Task details ->
The records follow. Give them all back exactly.

[[ Data in this exercise open ]]

(** * The bouncing layer animation

    A shallow embedding of the animation script of the repository
    (the script that declares [dx], [dy], [animationId], [goingDown] and the
    functions [startAnimation] and [moveLayer]) together with the properties
    its design document states about it.

    Modelling conventions.
    - Pixel coordinates, the horizontal speed and the window dimensions are
      integers ([Z]): the script only ever adds the integer [dx], the results
      of [parseInt] and the integer window dimensions to the integer start
      position (0, 150).
    - The layer is absolutely positioned: [getBoundingClientRect] reports the
      [left], [top], [width] and [height] last written to [layer.style].
    - The width and the height of a box are never negative ([N]); an
      assignment of a negative length to [style.width] or [style.height] is
      an invalid declaration and leaves the property as it was.
    - The page is driven by three kinds of events: a click on the start
      button, an animation frame, and a resize of the window. *)

From Stdlib Require Import ZArith List Bool String Ascii Lia.
From Stdlib Require Import Sorted Permutation DecimalString DecimalPos DecimalN.
Import ListNotations.
Open Scope Z_scope.

(** ** Numbers read from the form *)

(** A JavaScript number as [parseFloat] produces it from a decimal literal:
    [Dec m e] stands for the double nearest to [m * 10^e]. *)
Inductive JSNum : Type :=
| NaN : JSNum
| Infinity (negative : bool) : JSNum
| Dec (m : Z) (e : Z) : JSNum.

(** ** The page *)

Record Layer : Type := mkLayer {
  style_backgroundColor : string;
  style_width : N;
  style_height : N;
  style_opacity : JSNum;
  textContent : string;
  style_left : Z;
  style_top : Z
}.

Record DOMRect : Type := mkRect {
  rect_left : Z;
  rect_top : Z;
  rect_width : Z;
  rect_height : Z
}.

Definition getBoundingClientRect (l : Layer) : DOMRect :=
  {| rect_left := style_left l;
     rect_top := style_top l;
     rect_width := Z.of_N (style_width l);
     rect_height := Z.of_N (style_height l) |}.

(** [window.innerWidth] and [window.innerHeight], read afresh by every call
    of [moveLayer]. *)
Record Window : Type := mkWindow {
  innerWidth : Z;
  innerHeight : Z
}.

(** The list of animation frame callbacks of the document.  Every callback
    the script registers is [moveLayer], so a pending callback is
    represented by its handle alone. *)
Record FrameQueue : Type := mkQueue {
  pending : list positive;
  nextHandle : positive
}.

Definition requestAnimationFrame (q : FrameQueue) : positive * FrameQueue :=
  (nextHandle q,
   {| pending := pending q ++ [nextHandle q];
      nextHandle := Pos.succ (nextHandle q) |}).

(** [cancelAnimationFrame(undefined)] and the cancellation of a handle that
    is no longer pending do nothing. *)
Definition cancelAnimationFrame (id : option positive) (q : FrameQueue) : FrameQueue :=
  match id with
  | None => q
  | Some h =>
      {| pending := filter (fun k => negb (Pos.eqb k h)) (pending q);
         nextHandle := nextHandle q |}
  end.

(** The global variables of the script and the page they act on. *)
Record World : Type := mkWorld {
  dx : Z;
  dy : Z;
  animationId : option positive;
  goingDown : bool;
  layer : Layer;
  frames : FrameQueue
}.

Definition set_left (x : Z) (l : Layer) : Layer :=
  {| style_backgroundColor := style_backgroundColor l;
     style_width := style_width l;
     style_height := style_height l;
     style_opacity := style_opacity l;
     textContent := textContent l;
     style_left := x;
     style_top := style_top l |}.

Definition set_top (y : Z) (l : Layer) : Layer :=
  {| style_backgroundColor := style_backgroundColor l;
     style_width := style_width l;
     style_height := style_height l;
     style_opacity := style_opacity l;
     textContent := textContent l;
     style_left := style_left l;
     style_top := y |}.

(** ** [moveLayer] *)

(** The horizontal wall test of [moveLayer]:
    [if (dx > 0 && x + w >= winW) {...} else if (dx < 0 && x <= 0) {...}].
    [x] and [y] are the values after [x += dx; y += dy]; the result is the
    new [dx] and the new [y]. *)
Definition bounceX (dx x y w h winW : Z) (goingDown : bool) : Z * Z :=
  if (dx >? 0) && (x + w >=? winW) then
    (- dx, y + (if goingDown then h else - h))
  else if (dx <? 0) && (x <=? 0) then
    (- dx, y + (if goingDown then h else - h))
  else (dx, y).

[[ Data in this exercise closed ]]

Answer to the problem ->
(** * The bouncing layer animation

    A shallow embedding of the animation script of the repository
    (the script that declares [dx], [dy], [animationId], [goingDown] and the
    functions [startAnimation] and [moveLayer]) together with the properties
    its design document states about it.

    Modelling conventions.
    - Pixel coordinates, the horizontal speed and the window dimensions are
      integers ([Z]): the script only ever adds the integer [dx], the results
      of [parseInt] and the integer window dimensions to the integer start
      position (0, 150).
    - The layer is absolutely positioned: [getBoundingClientRect] reports the
      [left], [top], [width] and [height] last written to [layer.style].
    - The width and the height of a box are never negative ([N]); an
      assignment of a negative length to [style.width] or [style.height] is
      an invalid declaration and leaves the property as it was.
    - The page is driven by three kinds of events: a click on the start
      button, an animation frame, and a resize of the window. *)

From Stdlib Require Import ZArith List Bool String Ascii Lia.
From Stdlib Require Import Sorted Permutation DecimalString DecimalPos DecimalN.
Import ListNotations.
Open Scope Z_scope.

(** ** Numbers read from the form *)

(** A JavaScript number as [parseFloat] produces it from a decimal literal:
    [Dec m e] stands for the double nearest to [m * 10^e]. *)
Inductive JSNum : Type :=
| NaN : JSNum
| Infinity (negative : bool) : JSNum
| Dec (m : Z) (e : Z) : JSNum.

(** ** The page *)

Record Layer : Type := mkLayer {
  style_backgroundColor : string;
  style_width : N;
  style_height : N;
  style_opacity : JSNum;
  textContent : string;
  style_left : Z;
  style_top : Z
}.

Record DOMRect : Type := mkRect {
  rect_left : Z;
  rect_top : Z;
  rect_width : Z;
  rect_height : Z
}.

Definition getBoundingClientRect (l : Layer) : DOMRect :=
  {| rect_left := style_left l;
     rect_top := style_top l;
     rect_width := Z.of_N (style_width l);
     rect_height := Z.of_N (style_height l) |}.

(** [window.innerWidth] and [window.innerHeight], read afresh by every call
    of [moveLayer]. *)
Record Window : Type := mkWindow {
  innerWidth : Z;
  innerHeight : Z
}.

(** The list of animation frame callbacks of the document.  Every callback
    the script registers is [moveLayer], so a pending callback is
    represented by its handle alone. *)
Record FrameQueue : Type := mkQueue {
  pending : list positive;
  nextHandle : positive
}.

Definition requestAnimationFrame (q : FrameQueue) : positive * FrameQueue :=
  (nextHandle q,
   {| pending := pending q ++ [nextHandle q];
      nextHandle := Pos.succ (nextHandle q) |}).

(** [cancelAnimationFrame(undefined)] and the cancellation of a handle that
    is no longer pending do nothing. *)
Definition cancelAnimationFrame (id : option positive) (q : FrameQueue) : FrameQueue :=
  match id with
  | None => q
  | Some h =>
      {| pending := filter (fun k => negb (Pos.eqb k h)) (pending q);
         nextHandle := nextHandle q |}
  end.

(** The global variables of the script and the page they act on. *)
Record World : Type := mkWorld {
  dx : Z;
  dy : Z;
  animationId : option positive;
  goingDown : bool;
  layer : Layer;
  frames : FrameQueue
}.

Definition set_left (x : Z) (l : Layer) : Layer :=
  {| style_backgroundColor := style_backgroundColor l;
     style_width := style_width l;
     style_height := style_height l;
     style_opacity := style_opacity l;
     textContent := textContent l;
     style_left := x;
     style_top := style_top l |}.

Definition set_top (y : Z) (l : Layer) : Layer :=
  {| style_backgroundColor := style_backgroundColor l;
     style_width := style_width l;
     style_height := style_height l;
     style_opacity := style_opacity l;
     textContent := textContent l;
     style_left := style_left l;
     style_top := y |}.

(** ** [moveLayer] *)

(** The horizontal wall test of [moveLayer]:
    [if (dx > 0 && x + w >= winW) {...} else if (dx < 0 && x <= 0) {...}].
    [x] and [y] are the values after [x += dx; y += dy]; the result is the
    new [dx] and the new [y]. *)
Definition bounceX (dx x y w h winW : Z) (goingDown : bool) : Z * Z :=
  if (dx >? 0) && (x + w >=? winW) then
    (- dx, y + (if goingDown then h else - h))
  else if (dx <? 0) && (x <=? 0) then
    (- dx, y + (if goingDown then h else - h))
  else (dx, y).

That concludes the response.